[Collected data entries]
>>>>

(* ===== verification/KvRound.v ===== *)
(** * KvRound: a stored checkpoint loads back (ds4_kvstore.c)

    Without faults, in a cache directory that held no readable checkpoint. *)

From S2P Require Import Prelude Ctype Sha KvHeader Fs KvStore KvFile KvEvict.
From S2P Require Import KvSession KvLoad KvSafe.

(** ** Names of checkpoint files *)

Lemma lower_hex_facts c : is_lower_hex c = true -> isxdigit c = true /\ tolower c = c /\ c <> slash.
Proof.
  unfold is_lower_hex, isxdigit, isdigit, tolower, isupper, slash.
  change (ch "0") with 48. change (ch "9") with 57. change (ch "a") with 97. change (ch "f") with 102.
  change (ch "A") with 65. change (ch "Z") with 90. change (ch "/") with 47.
  rewrite orb_true_iff, !andb_true_iff, !Z.leb_le. intros H.
  destruct (Z.leb_spec 65 c), (Z.leb_spec c 90); cbn [andb]; try lia;
    (split; [|lia]); rewrite !orb_true_iff, !andb_true_iff, !Z.leb_le; lia.
Qed.

Lemma lower_hex_map s :
  forallb is_lower_hex s = true -> forallb isxdigit s = true /\ map tolower s = s /\ slash ∉ s.
Proof.
  induction s as [|c s IH]; cbn; [intros _; split_and!; [done|done|by intros ?%not_elem_of_nil]|].
  intros H. apply andb_true_iff in H as [Hc Hs]. destruct (IH Hs) as (-> & -> & Hn).
  destruct (lower_hex_facts c Hc) as (-> & -> & Hne). split_and!; [done..|].
  intros Hin. apply elem_of_cons in Hin as [Hin|Hin]; [congruence|done].
Qed.

Lemma sha_hex_name_path sha :
  zlen sha = 40 -> forallb is_lower_hex sha = true ->
  ds4_kvstore_sha_hex_name (sha ++ KV_SUFFIX) = Some sha.
Proof.
  intros Hl Hh. assert (Hl' : length sha = 40%nat) by (unfold zlen in Hl; lia).
  unfold ds4_kvstore_sha_hex_name.
  rewrite (drop_app_length' sha), (take_app_length' sha) by done.
  destruct (lower_hex_map sha Hh) as (-> & -> & _).
  rewrite zlen_app, Hl. done.
Qed.

Lemma store_path_name kc text :
  store_path kc text = dir_slash (kc_dir kc) ++ sha1_hex text ++ KV_SUFFIX.
Proof.
  unfold store_path, ds4_kvstore_path_for_sha. rewrite path_join_slash.
  destruct (sha1_hex_shape text) as (Hl & _ & _). rewrite take_ge; [done|]. unfold zlen in Hl. lia.
Qed.

Lemma sha_name_no_slash text : slash ∉ sha1_hex text ++ KV_SUFFIX.
Proof.
  destruct (sha1_hex_shape text) as (_ & Hh & _). destruct (lower_hex_map _ Hh) as (_ & _ & Hn).
  intros Hin. apply elem_of_app in Hin as [Hin|Hin]; [done|].
  revert Hin. apply (bool_decide_eq_false_1 _). vm_compute. reflexivity.
Qed.

Section round.
Context {E : Engine} {EL : EngineLaws}.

<<<<

(ACTION ITEM): While keeping every line the same, please copy out all the records.

(OUTPUT FOR THIS EXERCISE):
(* ===== verification/KvRound.v ===== *)
(** * KvRound: a stored checkpoint loads back (ds4_kvstore.c)

    Without faults, in a cache directory that held no readable checkpoint. *)

From S2P Require Import Prelude Ctype Sha KvHeader Fs KvStore KvFile KvEvict.
From S2P Require Import KvSession KvLoad KvSafe.

(** ** Names of checkpoint files *)

Lemma lower_hex_facts c : is_lower_hex c = true -> isxdigit c = true /\ tolower c = c /\ c <> slash.
Proof.
  unfold is_lower_hex, isxdigit, isdigit, tolower, isupper, slash.
  change (ch "0") with 48. change (ch "9") with 57. change (ch "a") with 97. change (ch "f") with 102.
  change (ch "A") with 65. change (ch "Z") with 90. change (ch "/") with 47.
  rewrite orb_true_iff, !andb_true_iff, !Z.leb_le. intros H.
  destruct (Z.leb_spec 65 c), (Z.leb_spec c 90); cbn [andb]; try lia;
    (split; [|lia]); rewrite !orb_true_iff, !andb_true_iff, !Z.leb_le; lia.
Qed.

Lemma lower_hex_map s :
  forallb is_lower_hex s = true -> forallb isxdigit s = true /\ map tolower s = s /\ slash ∉ s.
Proof.
  induction s as [|c s IH]; cbn; [intros _; split_and!; [done|done|by intros ?%not_elem_of_nil]|].
  intros H. apply andb_true_iff in H as [Hc Hs]. destruct (IH Hs) as (-> & -> & Hn).
  destruct (lower_hex_facts c Hc) as (-> & -> & Hne). split_and!; [done..|].
  intros Hin. apply elem_of_cons in Hin as [Hin|Hin]; [congruence|done].
Qed.

Lemma sha_hex_name_path sha :
  zlen sha = 40 -> forallb is_lower_hex sha = true ->
  ds4_kvstore_sha_hex_name (sha ++ KV_SUFFIX) = Some sha.
Proof.
  intros Hl Hh. assert (Hl' : length sha = 40%nat) by (unfold zlen in Hl; lia).
  unfold ds4_kvstore_sha_hex_name.
  rewrite (drop_app_length' sha), (take_app_length' sha) by done.
  destruct (lower_hex_map sha Hh) as (-> & -> & _).
  rewrite zlen_app, Hl. done.
Qed.

Lemma store_path_name kc text :
  store_path kc text = dir_slash (kc_dir kc) ++ sha1_hex text ++ KV_SUFFIX.
Proof.
  unfold store_path, ds4_kvstore_path_for_sha. rewrite path_join_slash.
  destruct (sha1_hex_shape text) as (Hl & _ & _). rewrite take_ge; [done|]. unfold zlen in Hl. lia.
Qed.

Lemma sha_name_no_slash text : slash ∉ sha1_hex text ++ KV_SUFFIX.
Proof.
  destruct (sha1_hex_shape text) as (_ & Hh & _). destruct (lower_hex_map _ Hh) as (_ & _ & Hn).
  intros Hin. apply elem_of_app in Hin as [Hin|Hin]; [done|].
  revert Hin. apply (bool_decide_eq_false_1 _). vm_compute. reflexivity.
Qed.

Section round.
Context {E : Engine} {EL : EngineLaws}.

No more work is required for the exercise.